A traditional conservative, principally preoccupied with
threats to the way of life, would not necessarily find anything instinctively
jarring or alarming about claims of a threat, apparently so exceptional in
nature that extraordinary mitigations must follow. They would, in all
likelihood, approve of the decisiveness in such a response, and regard it as a
matter of public duty to go along with it.

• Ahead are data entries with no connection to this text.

(* ===== verification/KernelMsg.v ===== *)
(** * KernelMsg: queues, buffer queues and event flags (k_queue.c, k_buf_queue.c, k_event.c)

    The objects of the rhino kernel through which tasks and interrupts exchange messages and
    events.  They make tasks wait as Kernel.v says; what is added to its state is the part of
    the object behind [blk_obj] ([qinfo]), and the fields of a task block that carry a message
    or the awaited flags ([tinfo]).  [sent] and [received] are no part of the program: they
    record the messages a queue has accepted, and the messages tasks have got from it - what a
    receive call returns, and what is found in the block of a woken task.  A flush takes the
    messages that nobody has got off the first record.

    The message of a queue is a pointer, four bytes in the ring; a buffer queue copies the
    bytes.  [task_msg] stands for the pointer [msg] of the task block in the first case and
    for the memory it points to in the second.  The memory of a ring is an argument of the
    function that creates the queue; creating and deleting dynamically differs by the
    allocation, and by [mm_alloc_flag].  Tracing and statistics have no part in the model. *)
From Stdlib Require Import ZArith Lia List Bool.
From stdpp Require Import base list numbers option.
From S2P Require Import Prelude Env Kernel KernelProps RingBuf.
Local Open Scope Z_scope.

(** ** Data *)

(** [msg_size]: [msg_q.size] of a queue, [max_msg_size] of a buffer queue. *)
Record qinfo := mkQ { ringbuf : k_ringbuf_t; cur_num : Z; peak_num : Z; msg_size : Z; min_free_buf_size : Z; flags : Z }.
Record tinfo := mkTi { task_msg : list Z; bq_msg_size : Z; pend_option : Z; pend_flags : Z; pend_info : Z }.
Record kx := mkKx { kn : kern; qs : nat → qinfo; ts : nat → tinfo; sent : nat → list (list Z); received : nat → list (list Z) }.

Definition with_kn (k : kern) (s : kx) : kx := mkKx k (qs s) (ts s) (sent s) (received s).
Definition on_q (o : nat) (f : qinfo → qinfo) (s : kx) : kx := mkKx (kn s) (upd (qs s) o (f (qs s o))) (ts s) (sent s) (received s).
Definition on_t (t : nat) (f : tinfo → tinfo) (s : kx) : kx := mkKx (kn s) (qs s) (upd (ts s) t (f (ts s t))) (sent s) (received s).
Definition log_sent (o : nat) (m : list Z) (s : kx) : kx := mkKx (kn s) (qs s) (ts s) (upd (sent s) o (sent s o ++ [m])) (received s).
Definition log_received (o : nat) (m : list Z) (s : kx) : kx := mkKx (kn s) (qs s) (ts s) (sent s) (upd (received s) o (received s o ++ [m])).
Definition log_clear (o : nat) (s : kx) : kx := mkKx (kn s) (qs s) (ts s) (upd (sent s) o []) (upd (received s) o []).
Definition log_flush (o : nat) (s : kx) : kx := mkKx (kn s) (qs s) (ts s) (upd (sent s) o (received s o)) (received s).
Definition q_ring (r : k_ringbuf_t) (q : qinfo) : qinfo := mkQ r (cur_num q) (peak_num q) (msg_size q) (min_free_buf_size q) (flags q).
Definition q_num (n : Z) (q : qinfo) : qinfo := mkQ (ringbuf q) n (peak_num q) (msg_size q) (min_free_buf_size q) (flags q).
Definition q_peak (n : Z) (q : qinfo) : qinfo := mkQ (ringbuf q) (cur_num q) n (msg_size q) (min_free_buf_size q) (flags q).
Definition q_min_free (n : Z) (q : qinfo) : qinfo := mkQ (ringbuf q) (cur_num q) (peak_num q) (msg_size q) n (flags q).
Definition q_flags (f : Z) (q : qinfo) : qinfo := mkQ (ringbuf q) (cur_num q) (peak_num q) (msg_size q) (min_free_buf_size q) f.
Definition ti_msg (m : list Z) (t : tinfo) : tinfo := mkTi m (bq_msg_size t) (pend_option t) (pend_flags t) (pend_info t).
Definition ti_size (n : Z) (t : tinfo) : tinfo := mkTi (task_msg t) n (pend_option t) (pend_flags t) (pend_info t).
Definition ti_info (f : Z) (t : tinfo) : tinfo := mkTi (task_msg t) (bq_msg_size t) (pend_option t) (pend_flags t) f.
Definition ti_pend (opt fl : Z) (t : tinfo) : tinfo := mkTi (task_msg t) (bq_msg_size t) opt fl (pend_info t).

(** A call returns, with what it stores for its caller ([[]] for nothing or a null pointer), or its caller waits. *)
Definition xret : Type := option (kret * list Z * kx).
Definition ret (st : kstat_t) (s : kx) : xret := Some (Returns st, [], s).
Definition sched_ret (r : kret) (s : kx) : xret := k ← core_sched (kn s); Some (r, [], with_kn k s).
(** The running task waits for [o]. *)
Definition pend_ret (o : nat) (ticks : Z) (s : kx) : xret := k ← pend_to_blk_obj o (g_active_task (kn s)) ticks (kn s); sched_ret Pends (with_kn k s).
Definition obj_init (ty : kobj_type_t) (fl : alloc_flag) (b : kobj) : kobj :=
  mkObj ty BLK_POLICY_PRI [] fl (sem_count b) (peak_count b) (mutex_task b) (owner_nested b) (mutex_next b).
Definition is_type (ty : kobj_type_t) (o : nat) (s : kx) : bool := bool_decide (obj_type (objs (kn s) o) = ty).
Definition waiters (o : nat) (s : kx) : list nat := blk_list (objs (kn s) o).
(** The common part of the three deletions; [reset] is done before the scheduler runs. *)
Definition obj_del (ty : kobj_type_t) (o : nat) (fl : alloc_flag) (reset : kx → kx) (s : kx) : xret :=
  if 0 <? g_intrpt_nested_level (kn s) then ret RHINO_NOT_CALLED_BY_INTRPT s else
  if negb (is_type ty o s) then ret RHINO_KOBJ_TYPE_ERR s else
  if negb (bool_decide (mm_alloc_flag (objs (kn s) o) = fl)) then ret RHINO_KOBJ_DEL_ERR s else
  k ← wake_waiters pend_task_rm o (on_obj o (o_type RHINO_OBJ_TYPE_NONE) (kn s));
  sched_ret (Returns RHINO_SUCCESS) (reset (with_kn k s)).
Definition ring_reset (o : nat) (s : kx) : kx := on_q o (λ q, q_ring (ringbuf_reset (ringbuf q)) q) s.

(** ** Queues (k_queue.c) *)

(** [mem]: the memory from [start] on. *)
Definition queue_create (o : nat) (mem : list Z) (msg_num : Z) (fl : alloc_flag) (s : kx) : xret :=
  if msg_num =? 0 then ret RHINO_INV_PARAM s else
  let s := on_q o (λ q, mkQ (ringbuf_init mem RINGBUF_TYPE_FIX 4) 0 0 msg_num (min_free_buf_size q) (flags q)) s in
  ret RHINO_SUCCESS (log_clear o (with_kn (on_obj o (obj_init RHINO_QUEUE_OBJ_TYPE fl) (kn s)) s)).
Definition krhino_queue_del (o : nat) (fl : alloc_flag) : kx → xret := obj_del RHINO_QUEUE_OBJ_TYPE o fl (ring_reset o).
(** What the call of a waiting task will return. *)
Definition queue_msg (t : nat) (s : kx) : list Z := task_msg (ts s t).
Definition buf_queue_msg (t : nat) (s : kx) : list Z := take (Z.to_nat (bq_msg_size (ts s t))) (task_msg (ts s t)).
Definition task_msg_recv (o t : nat) (m : list Z) (s : kx) : option kx :=
  let s := on_t t (ti_msg m) (log_sent o m s) in
  let s := log_received o (queue_msg t s) s in
  k ← pend_task_wakeup t (kn s); Some (with_kn k s).
Fixpoint msg_recv_all (fuel : nat) (o : nat) (m : list Z) (s : kx) : option kx :=
  match waiters o s with
  | [] => Some s
  | t :: _ => match fuel with O => None | S f => s ← task_msg_recv o t m s; msg_recv_all f o m s end
  end.
Definition peak_num_update (q : qinfo) : qinfo := if peak_num q <? cur_num q then q_peak (cur_num q) q else q.
Definition msg_send (o : nat) (p : Z) (opt_wake_all : bool) (s : kx) : xret :=
  if negb (is_type RHINO_QUEUE_OBJ_TYPE o s) then ret RHINO_KOBJ_TYPE_ERR s else
  if msg_size (qs s o) <=? cur_num (qs s o) then ret RHINO_QUEUE_FULL s else
  match waiters o s with
  | [] =>
    let s := on_q o (λ q, peak_num_update (q_num (u32 (cur_num q + 1)) q)) s in
    '(_, r) ← ringbuf_push (le32 p) 4 (ringbuf (qs s o));
    ret RHINO_SUCCESS (log_sent o (le32 p) (on_q o (q_ring r) s))
  | t :: l =>
    s ← (if opt_wake_all then msg_recv_all (S (length l)) o (le32 p) s else task_msg_recv o t (le32 p) s);
    sched_ret (Returns RHINO_SUCCESS) s
  end.
Definition krhino_queue_back_send (o : nat) (p : Z) : kx → xret := msg_send o p false.
Definition krhino_queue_all_send (o : nat) (p : Z) : kx → xret := msg_send o p true.
Definition krhino_queue_recv (o : nat) (ticks : Z) (s : kx) : xret :=
  if (0 <? g_intrpt_nested_level (kn s)) && negb (ticks =? RHINO_NO_WAIT) then ret RHINO_NOT_CALLED_BY_INTRPT s else
  if negb (is_type RHINO_QUEUE_OBJ_TYPE o s) then ret RHINO_KOBJ_TYPE_ERR s else
  if 0 <? cur_num (qs s o) then
    '(_, m, r) ← ringbuf_pop (ringbuf (qs s o));
    Some (Returns RHINO_SUCCESS, m, log_received o m (on_q o (λ q, q_num (u32 (cur_num q - 1)) (q_ring r q)) s))
  else
  if ticks =? RHINO_NO_WAIT then ret RHINO_NO_PEND_WAIT s else
  if 0 <? g_sched_lock (kn s) then ret RHINO_SCHED_DISABLE s else
  pend_ret o ticks s.
(** The end of the call when the task runs again. *)
Definition queue_recv_end (t : nat) (s : kx) : option (kstat_t * list Z) :=
  st ← pend_state_end_proc t (kn s); Some (st, match st with RHINO_SUCCESS => queue_msg t s | _ => [] end).
Definition krhino_queue_is_full (o : nat) (s : kx) : kstat_t :=
  if negb (is_type RHINO_QUEUE_OBJ_TYPE o s) then RHINO_KOBJ_TYPE_ERR else if msg_size (qs s o) <=? cur_num (qs s o) then RHINO_QUEUE_FULL else RHINO_QUEUE_NOT_FULL.
Definition krhino_queue_flush (o : nat) (s : kx) : xret :=
  if 0 <? g_intrpt_nested_level (kn s) then ret RHINO_NOT_CALLED_BY_INTRPT s else
  if negb (is_type RHINO_QUEUE_OBJ_TYPE o s) then ret RHINO_KOBJ_TYPE_ERR s else
  ret RHINO_SUCCESS (log_flush o (ring_reset o (on_q o (q_num 0) s))).

(** ** Buffer queues (k_buf_queue.c) *)

Definition buf_queue_create (o : nat) (buf : list Z) (max_msg : Z) (fl : alloc_flag) (ty : ringbuf_type) (s : kx) : xret :=
  if max_msg =? 0 then ret RHINO_INV_PARAM s else
  if Z.of_nat (length buf) =? 0 then ret RHINO_BUF_QUEUE_SIZE_ZERO s else
  let r := ringbuf_init buf ty max_msg in
  let s := on_q o (λ q, mkQ r 0 0 max_msg (freesize r) (flags q)) s in
  ret RHINO_SUCCESS (log_clear o (with_kn (on_obj o (obj_init RHINO_BUF_QUEUE_OBJ_TYPE fl) (kn s)) s)).
Definition krhino_buf_queue_create (o : nat) (buf : list Z) (max_msg : Z) : kx → xret := buf_queue_create o buf max_msg K_OBJ_STATIC_ALLOC RINGBUF_TYPE_DYN.
(** [buf] has [msg_size * msg_num] bytes. *)
Definition krhino_fix_buf_queue_create (o : nat) (buf : list Z) (msg_size : Z) : kx → xret := buf_queue_create o buf msg_size K_OBJ_STATIC_ALLOC RINGBUF_TYPE_FIX.
Definition krhino_buf_queue_del (o : nat) (fl : alloc_flag) : kx → xret := obj_del RHINO_BUF_QUEUE_OBJ_TYPE o fl (ring_reset o).
Definition min_free_update (q : qinfo) : qinfo := if freesize (ringbuf q) <? min_free_buf_size q then q_min_free (freesize (ringbuf q)) q else q.
(** [mem]: the memory of the caller from [msg] on. *)
Definition buf_queue_send (o : nat) (mem : list Z) (size : Z) (s : kx) : xret :=
  if negb (is_type RHINO_BUF_QUEUE_OBJ_TYPE o s) then ret RHINO_KOBJ_TYPE_ERR s else
  if msg_size (qs s o) <? size then ret RHINO_BUF_QUEUE_MSG_SIZE_OVERFLOW s else
  if size =? 0 then ret RHINO_INV_PARAM s else
  match waiters o s with
  | [] =>
    '(err, r) ← ringbuf_push mem size (ringbuf (qs s o));
    let s1 := on_q o (q_ring r) s in
    match err with
    | RHINO_SUCCESS =>
      let m := match rb_type r with RINGBUF_TYPE_FIX => take (Z.to_nat (blk_size r)) mem | RINGBUF_TYPE_DYN => take (Z.to_nat size) mem end in
      ret RHINO_SUCCESS (log_sent o m (on_q o (λ q, min_free_update (peak_num_update (q_num (u32 (cur_num q + 1)) q))) s1))
    | RHINO_RINGBUF_FULL => ret RHINO_BUF_QUEUE_FULL s1
    | _ => ret err s1
    end
  | t :: _ =>
    m ← copy_out 0 size mem;
    let s1 := on_t t (ti_size size) (on_t t (ti_msg m) (log_sent o m s)) in
    let s1 := log_received o (buf_queue_msg t s1) s1 in
    k ← pend_task_wakeup t (kn s1);
    sched_ret (Returns RHINO_SUCCESS) (with_kn k s1)
  end.
Definition krhino_buf_queue_send (o : nat) (mem : list Z) (size : Z) : kx → xret := buf_queue_send o mem size.
Definition krhino_buf_queue_recv (o : nat) (ticks : Z) (s : kx) : xret :=
  if (0 <? g_intrpt_nested_level (kn s)) && negb (ticks =? RHINO_NO_WAIT) then ret RHINO_NOT_CALLED_BY_INTRPT s else
  if negb (is_type RHINO_BUF_QUEUE_OBJ_TYPE o s) then ret RHINO_KOBJ_TYPE_ERR s else
  if negb (ringbuf_is_empty (ringbuf (qs s o))) then
    '(_, m, r) ← ringbuf_pop (ringbuf (qs s o));
    Some (Returns RHINO_SUCCESS, m, log_received o m (on_q o (λ q, q_num (u32 (cur_num q - 1)) (q_ring r q)) s))
  else
  if ticks =? RHINO_NO_WAIT then ret RHINO_NO_PEND_WAIT s else
  if 0 <? g_sched_lock (kn s) then ret RHINO_SCHED_DISABLE s else
  pend_ret o ticks s.
Definition buf_queue_recv_end (t : nat) (s : kx) : option (kstat_t * list Z) :=
  st ← pend_state_end_proc t (kn s); Some (st, match st with RHINO_SUCCESS => buf_queue_msg t s | _ => [] end).
Definition krhino_buf_queue_flush (o : nat) (s : kx) : xret :=
  if 0 <? g_intrpt_nested_level (kn s) then ret RHINO_NOT_CALLED_BY_INTRPT s else
  if negb (is_type RHINO_BUF_QUEUE_OBJ_TYPE o s) then ret RHINO_KOBJ_TYPE_ERR s else
  ret RHINO_SUCCESS (log_flush o (on_q o (λ q, q_min_free (freesize (ringbuf q)) (q_peak 0 (q_num 0 q))) (ring_reset o s))).

(** ** Event flags (k_event.c) *)

Definition RHINO_FLAGS_AND_MASK : Z := 2.
Definition RHINO_FLAGS_CLEAR_MASK : Z := 1.
Definition RHINO_AND : Z := 2.
Definition RHINO_AND_CLEAR : Z := 3.
Definition RHINO_OR : Z := 0.
Definition RHINO_OR_CLEAR : Z := 1.
Definition event_create (o : nat) (fl : Z) (alloc : alloc_flag) (s : kx) : xret :=
  let s := on_q o (q_flags fl) s in ret RHINO_SUCCESS (with_kn (on_obj o (obj_init RHINO_EVENT_OBJ_TYPE alloc) (kn s)) s).
Definition krhino_event_del (o : nat) (alloc : alloc_flag) : kx → xret := obj_del RHINO_EVENT_OBJ_TYPE o alloc (on_q o (q_flags 0)).
(** Whether the flags [cur] are what a task asks for with [opt] and [want]. *)
Definition event_met (opt want cur : Z) : bool :=
  if truthy (Z.land opt RHINO_FLAGS_AND_MASK) then Z.land cur want =? want else 0 <? Z.land cur want.
Definition event_clear (opt want : Z) (q : qinfo) : qinfo :=
  if truthy (Z.land opt RHINO_FLAGS_CLEAR_MASK) then q_flags (Z.land (flags q) (u32 (Z.lnot want))) q else q.
(** The flags found are stored for the caller. *)
Definition krhino_event_get (o : nat) (want opt ticks : Z) (s : kx) : xret :=
  if negb (existsb (Z.eqb opt) [RHINO_AND; RHINO_OR; RHINO_AND_CLEAR; RHINO_OR_CLEAR]) then ret RHINO_NO_THIS_EVENT_OPT s else
  if 0 <? g_intrpt_nested_level (kn s) then ret RHINO_NOT_CALLED_BY_INTRPT s else
  if negb (is_type RHINO_EVENT_OBJ_TYPE o s) then ret RHINO_KOBJ_TYPE_ERR s else
  if event_met opt want (flags (qs s o)) then Some (Returns RHINO_SUCCESS, [flags (qs s o)], on_q o (event_clear opt want) s) else
  if ticks =? RHINO_NO_WAIT then ret RHINO_NO_PEND_WAIT s else
  if 0 <? g_sched_lock (kn s) then ret RHINO_SCHED_DISABLE s else
  pend_ret o ticks (on_t (g_active_task (kn s)) (ti_pend opt want) s).
(** A woken task leaves only its own place of the list, so the saved successor is the rest of the list. *)
Fixpoint event_wake (l : list nat) (o : nat) (cur : Z) (s : kx) : option kx :=
  match l with
  | [] => Some s
  | t :: l =>
    if event_met (pend_option (ts s t)) (pend_flags (ts s t)) cur then
      let s1 := on_t t (ti_info cur) s in
      k ← pend_task_wakeup t (kn s1);
      event_wake l o cur (on_q o (event_clear (pend_option (ts s1 t)) (pend_flags (ts s1 t))) (with_kn k s1))
    else event_wake l o cur s
  end.
Definition event_set (o : nat) (fl opt : Z) (s : kx) : xret :=
  if negb (is_type RHINO_EVENT_OBJ_TYPE o s) then ret RHINO_KOBJ_TYPE_ERR s else
  if truthy (Z.land opt RHINO_FLAGS_AND_MASK) then ret RHINO_SUCCESS (on_q o (λ q, q_flags (Z.land (flags q) fl) q) s) else
  let s := on_q o (λ q, q_flags (Z.lor (flags q) fl) q) s in
  s ← event_wake (waiters o s) o (flags (qs s o)) s;
  sched_ret (Returns RHINO_SUCCESS) s.
Definition krhino_event_set (o : nat) (fl opt : Z) (s : kx) : xret :=
  if negb ((opt =? RHINO_AND) || (opt =? RHINO_OR)) then ret RHINO_NO_THIS_EVENT_OPT s else event_set o fl opt s.
Definition event_get_end (t : nat) (s : kx) : option (kstat_t * Z) := st ← pend_state_end_proc t (kn s); Some (st, pend_info (ts s t)).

Such traditional conservatives, therefore, have equally found
something to like in the sweeping authoritarianism and overt bossiness of the
lockdown, and most certainly something rather pleasing in the ease with which
the attitude to and presentation of a face mask demonstrates the apparent
regard for our ultimate duty. It’s a case of do as you’re told, or you’re a bad
person; play your part, or have no part!
And that’s the truth behind the rise of the mask: we are all
deeply invested in what the meaning is behind something so visible, so
impossible to wear or not wear without signalling something to the world. We’re
arguing about what that something is.
For opponents of the mask, it’s a capitulation, at best, to
iffy science; at worst a mark of psychological warfare and a pandering to the
irrational fears of those choosing a child-like need for safety over an adult
dose of bracing reality, as well as those for whom the mask moulds society in a
manner that appeals to their desires.
Ultimately, the extent to which professing mask enthusiasts
really are true believers will depend on how quickly their masks come off. IF
it’s about fear or lauding it over others, the mask zealots will make a big
noise and grow increasingly vicious in their demonisation of those of us who
will be ditching our masks, before quietly letting go of theirs too when they
realise the milage has run out and the threat they feared or exploited really
has been jabbed into submission.
I think that things will calm down, but now the great mask experiment has taken place once, I see every reason to think there will be calls for mask mandates again – perhaps a bad flu season will be the excuse. I think that there will be many who would like to see a replay, which might have sounded weird, were it not the case that the real story of masks isn’t one of public health but a marriage of fear and toxic politics.